CNA Training Classes and Programs
Some of the most desirable, in-demand, and secure career paths in today's economy can be found in the healthcare field. People will always need the services of health care workers and the demand has never been greater for these types of jobs. One of the quickest avenues leading you to a career in health care is to become a certified nursing assistant. The certified nurse aide may hold a different title depending on the state in which certification has been obtained. Individuals who complete a nursing assistant class, a CNA course or program and pass the state certification exam earn the title of Certified Nursing Assistant.
Other titles used to refer to a C.N.A include Patient Care Assistant (PCA), State Tested Nurse Aide (STNA) or Nursing Assistant Registered (NAR). All these titles refer to individuals who hold the same credentials, education, and skills and are commonly known as Certified Nurse Aides. To become a CNA, PCA, STNA, or NAR you must enroll in a state-approved nurse aide program, complete the classroom and clinical components of the course, and pass the CNA examination. According to Federal regulations, a nurse aide training class offered in any state throughout the United States must contain at least seventy-five hours of instruction, with sixteen hours dedicated to hands-on clinical practice. Use the map below to find certified nursing assistant classes in any state.
Nursing assistant programs prepare individuals for challenging the nurse aide certification exam and for entry level positions in health care environments. Each state has the authority to decide how many hours of training a nursing assistant course must consist of, as long as the minimum federal requirement of seventy-five hours is met. Students interested in attending CNA classes have a wide array of choices when it comes to selecting a training facility.
Nursing assistant courses are conducted at nursing homes, vocational schools, private schools, and community colleges. Program length, admission requirements, and cost of training vary depending on the policies of every training facility.

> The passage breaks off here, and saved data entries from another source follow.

Fixpoint metrics_of_rows (rows : list Row) : outcome (list PrometheusMetric) :=
  match rows with
  | [] => Ok []
  | row :: rows =>
      m ← metric_of_row row;
      ms ← metrics_of_rows rows;
      Ok (m :: ms)
  end.

Definition GetPrometheusMetrics (tableName : string) (start end' : ZonedTime)
    : M S (list PrometheusMetric) :=
  rows ← Presto.GetRowsWhere tableName PrometheusMetricPrestoAllColumns (where_clause start end');
  ret_out (metrics_of_rows rows).

Definition last_timestamp_query (tableName : string) : string :=
  let nl := newline +:+ tab +:+ tab +:+ tab +:+ tab in
  Sprintf (nl +:+ "SELECT " +:+ dquote +:+ "timestamp" +:+ dquote +:+ nl +:+ "FROM %s" +:+ nl +:+
           "ORDER BY " +:+ dquote +:+ "timestamp" +:+ dquote +:+ " DESC" +:+ nl +:+ "LIMIT 1")
    [FStr tableName].

Definition GetLastTimestampForTable (tableName : string) : M S (option Time) :=
  results ← map_err (λ err, Errorf "error getting last timestamp for table %s, maybe table doesn't exist yet? %v"
                       [FStr tableName; FStr (Error err)])
    (Presto.ExecuteSelect (last_timestamp_query tableName));
  match results with
  | row :: _ => ts ← ret_out (as_time (row !! "timestamp")); mret (Some ts)
  | [] => mret None
  end.
End store.

(** ** Batching *)
#[global] Arguments generatePrometheusMetricSQLValues : simpl never.
#[local] Opaque generatePrometheusMetricSQLValues.
#[global] Arguments Presto.FormatInsertQuery : simpl never.
#[global] Arguments strlen : simpl never.

Lemma strlen_app s t : strlen (s +:+ t) = strlen s + strlen t.
Proof. unfold strlen. rewrite str_length_app. lia. Qed.
Lemma strlen_nonneg s : 0 ≤ strlen s.
Proof. apply Zle_0_nat. Qed.


Lemma Join_snoc l x sep : l ≠ [] → Join (l ++ [x]) sep = Join l sep +:+ (sep +:+ x).
Proof.
  unfold Join. induction l as [|y l IH]; [done|]. intros _.
  destruct l as [|z l]; [done|].
  change (y +:+ (sep +:+ String.concat sep ((z :: l) ++ [x])) =
          (y +:+ (sep +:+ String.concat sep (z :: l))) +:+ (sep +:+ x)).
  rewrite IH by done. by rewrite !str_app_assoc.
Qed.

Lemma FormatInsertQuery_eq t q :
  Presto.FormatInsertQuery t q = "INSERT INTO " +:+ (t +:+ (" " +:+ q)).
Proof.
  change (Presto.FormatInsertQuery t q) with ("INSERT INTO " +:+ (t +:+ (" " +:+ (q +:+ "")))).
  by rewrite str_app_nil.
Qed.

Section batches.
Context {S : Type} `{!Env S} {MO : MapOrder}.

(** The values and the statement of a batch of metrics. *)
Definition values_of (batch : list PrometheusMetric) : string :=
  valuesStmtStr +:+ Join (generatePrometheusMetricSQLValues <$> batch) commaStr.
Definition stmt (t : string) (batch : list PrometheusMetric) : string :=
  Presto.FormatInsertQuery t (values_of batch).

Lemma values_snoc b m :
  b ≠ [] → values_of (b ++ [m]) = values_of b +:+ (commaStr +:+ generatePrometheusMetricSQLValues m).
Proof.
  intros Hb. unfold values_of. rewrite fmap_app. simpl.
  rewrite Join_snoc by (by intros ?%fmap_nil_inv). by rewrite !str_app_assoc.
Qed.

Lemma stmt_length t b B : strlen (values_of b) ≤ queryCap B t → strlen (stmt t b) ≤ B.
Proof.
  unfold stmt, queryCap. rewrite !FormatInsertQuery_eq, !strlen_app.
  change (strlen "") with 0. lia.
Qed.

Lemma values_one m : values_of [m] = valuesStmtStr +:+ generatePrometheusMetricSQLValues m.
Proof. reflexivity. Qed.

Lemma Join_length x l sep : x ∈ l → strlen x ≤ strlen (Join l sep).
Proof.
  unfold Join. induction l as [|y l IH]; [by intros ?%elem_of_nil|].
  intros Hx. destruct l as [|z l].
  { by apply list_elem_of_singleton in Hx as ->. }
  change (String.concat sep (y :: z :: l)) with (y +:+ (sep +:+ String.concat sep (z :: l))).
  rewrite !strlen_app. apply elem_of_cons in Hx as [->|Hx].
  - pose proof (strlen_nonneg sep). pose proof (strlen_nonneg (String.concat sep (z :: l))). lia.
  - specialize (IH Hx). pose proof (strlen_nonneg y). pose proof (strlen_nonneg sep). lia.
Qed.

Lemma values_mem m b : m ∈ b → strlen (values_of [m]) ≤ strlen (values_of b).
Proof.
  intros Hm. rewrite values_one. unfold values_of. rewrite !strlen_app.
  apply Z.add_le_mono_l, Join_length. by apply list_elem_of_fmap_2.
Qed.

Lemma stmt_strlen t b : strlen (stmt t b) = strlen (Presto.FormatInsertQuery t "") + strlen (values_of b).
Proof.
  unfold stmt. rewrite !FormatInsertQuery_eq, !strlen_app. change (strlen "") with 0. lia.
Qed.

#[local] Opaque stmt values_of Presto.FormatInsertQuery strlen.

(** What the buffer holds: nothing, or the values of the pending metrics. *)
Definition buffered (B : Z) (t buf : string) (inBuf : bool) (pend : list PrometheusMetric) : Prop :=
  if inBuf then pend ≠ [] ∧ buf = values_of pend ∧ strlen buf ≤ queryCap B t
  else pend = [] ∧ buf = "".

(** Statements sent, their batches, and the metrics not sent. *)
Definition sent (B : Z) (t : string) (ms : list PrometheusMetric) (o : outcome unit)
    (w w' : world S) : Prop :=
  ∃ batches rest evs, ms = mjoin batches ++ rest ∧ trace w' = trace w ++ evs ∧
  Forall2 (λ b e, ev_action e = APrestoQuery (stmt t b)) batches evs ∧
  Forall (λ b, b ≠ [] ∧ strlen (stmt t b) ≤ B) batches ∧
  (o = Ok tt → rest = [] ∧ Forall (λ e, ev_ok e = true) evs).

Lemma sent_nothing B t ms o w w' :
  trace w' = trace w → (o = Ok tt → ms = []) → sent B t ms o w w'.
Proof. intros Htr Ho. exists [], ms, []. rewrite Htr, app_nil_r. split_and!; auto. Qed.

Lemma insert_buffer_inv t q w o w' :
  insert_buffer t q w = (o, w') →
  ∃ ok, trace w' = trace w ++ [Ev (APrestoQuery (Presto.FormatInsertQuery t q)) ok] ∧
  (o = Ok tt → ok = true).
Proof.
  unfold insert_buffer, map_err, Presto.InsertInto, Presto.execQuery, Presto.Query. rewrite bind_run.
  destruct (effect _ _ w) as [r w1] eqn:E. apply effect_trace in E as [Htr _].
  unfold fail, mret, M_ret.
  destruct r as [rows|e|p]; simpl; [destruct (rows_Err rows)|..]; simpl; intros; simplify_eq;
    (eexists; split; [eassumption|done]).
Qed.

Lemma sent_one B t b ms ms' o ok w w1 w' :
  b ≠ [] → strlen (stmt t b) ≤ B →
  trace w1 = trace w ++ [Ev (APrestoQuery (stmt t b)) ok] → (o = Ok tt → ok = true) →
  ms = b ++ ms' → sent B t ms' o w1 w' → sent B t ms o w w'.
Proof.
  intros Hb Hlen Htr Hok -> (bs & rest & evs & -> & Htr' & Hbs & Hall & Ho).
  exists (b :: bs), rest, (Ev (APrestoQuery (stmt t b)) ok :: evs). split_and!.
  - simpl. by rewrite app_assoc.
  - by rewrite Htr', Htr, <- app_assoc.
  - by constructor.
  - by constructor.
  - intros E. destruct (Ho E). split; [done|]. constructor; [by apply Hok|done].
Qed.

Lemma write_metric_inv B t buf inBuf pend m (w : world S) o w' :
  buffered B t buf inBuf pend →
  write_metric B t (generatePrometheusMetricSQLValues m) buf inBuf w = (o, w') →
  w' = w ∧ match o with
           | Ok buf' => buffered B t buf' true (pend ++ [m])
           | Err _ => True
           | Panic _ => False
           end.
Proof.
  intros Hbuf. unfold write_metric. destruct (_ <? _) eqn:Hle; unfold fail, mret, M_ret;
    intros; simplify_eq; [done|]. apply Z.ltb_ge in Hle.
  split; [done|]. unfold buffered. split_and!; [by destruct pend| |].
  - destruct inBuf; simpl negb; cbv iota; [|destruct Hbuf as [-> ->]; simpl app; rewrite values_one; apply str_nil_app].
    destruct Hbuf as (Hne & -> & _). rewrite values_snoc by done. reflexivity.
  - rewrite strlen_app. lia.
Qed.

(** The flush either does nothing or sends what is pending. *)
Lemma flush_if_full_inv B t sql buf inBuf pend w o w' :
  buffered B t buf inBuf pend → flush_if_full B t sql buf inBuf w = (o, w') →
  (w' = w ∧ o = Ok (buf, inBuf)) ∨
  (∃ ok, pend ≠ [] ∧ strlen (stmt t pend) ≤ B ∧
   trace w' = trace w ++ [Ev (APrestoQuery (stmt t pend)) ok] ∧
   (∀ r, o = Ok r → ok = true ∧ r = ("", false))).
Proof.
  intros Hbuf. unfold flush_if_full. destruct inBuf; [|intros [-> ->]%ret_inv; by left].
  destruct Hbuf as (Hne & -> & Hlen). destruct (_ <? _); [|intros [-> ->]%ret_inv; by left].
  rewrite bind_run. destruct (insert_buffer t (values_of pend) w) as [oi wi] eqn:Hins.
  apply insert_buffer_inv in Hins as (ok & Htr & Hok). apply stmt_length in Hlen.
  intros H. right. exists ok. destruct oi as [[]|e|p]; unfold mret, M_ret in H; simplify_eq;
    (split_and!; [done..|intros ? [=]]). split; [by apply Hok|done].
Qed.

Several states have implemented legislation which requires licensed long-term care facilities to reimburse CNA employees for the costs associated with training. An individual who has paid for nursing assistant training classes and who becomes employed by a nursing home within a year of obtaining certification, is eligible for financial reimbursement. Compared to other training programs in the health care field, nursing assistant classes are relatively short and inexpensive. Obtaining state certification as a CNA is the main requirement for securing a nurse aide job at a nursing home, hospital, rehabilitation or skilled nursing facility.
Questions, Comments, Suggestions
JoAnn P. on July 8, 2009 at 06:15 PM
Are online CNA training programs just as good as traditional nurse assistant courses or am I wasting my time?
Raquel on July 14, 2009 at 03:17 PM
A good way to compare two different nursing assistant classes is to look at the number of instructional hours provided by each course. How much time is dedicated to the classroom as well as the clinical component of the course? Does the online CNA program conduct hands-on, clinical practice on-site, or at a long-term care facility? Choose the online version of a nurse aide course only when it is very similar to a traditional program in terms of curriculum and practical training.
Are there any online CNA training programs approved in Wisconsin?
Can I enroll in a CNA class without a high school diploma or GED?
How long do nursing assistant classes take to complete?
After becoming a CNA how much more training does it take to become an RN?
I am really interested in becoming a certified nursing assistant. I am in the military and we go out to sea continuously. I do not have too much time to actually attend a program until next year. Who offers online CNA classes?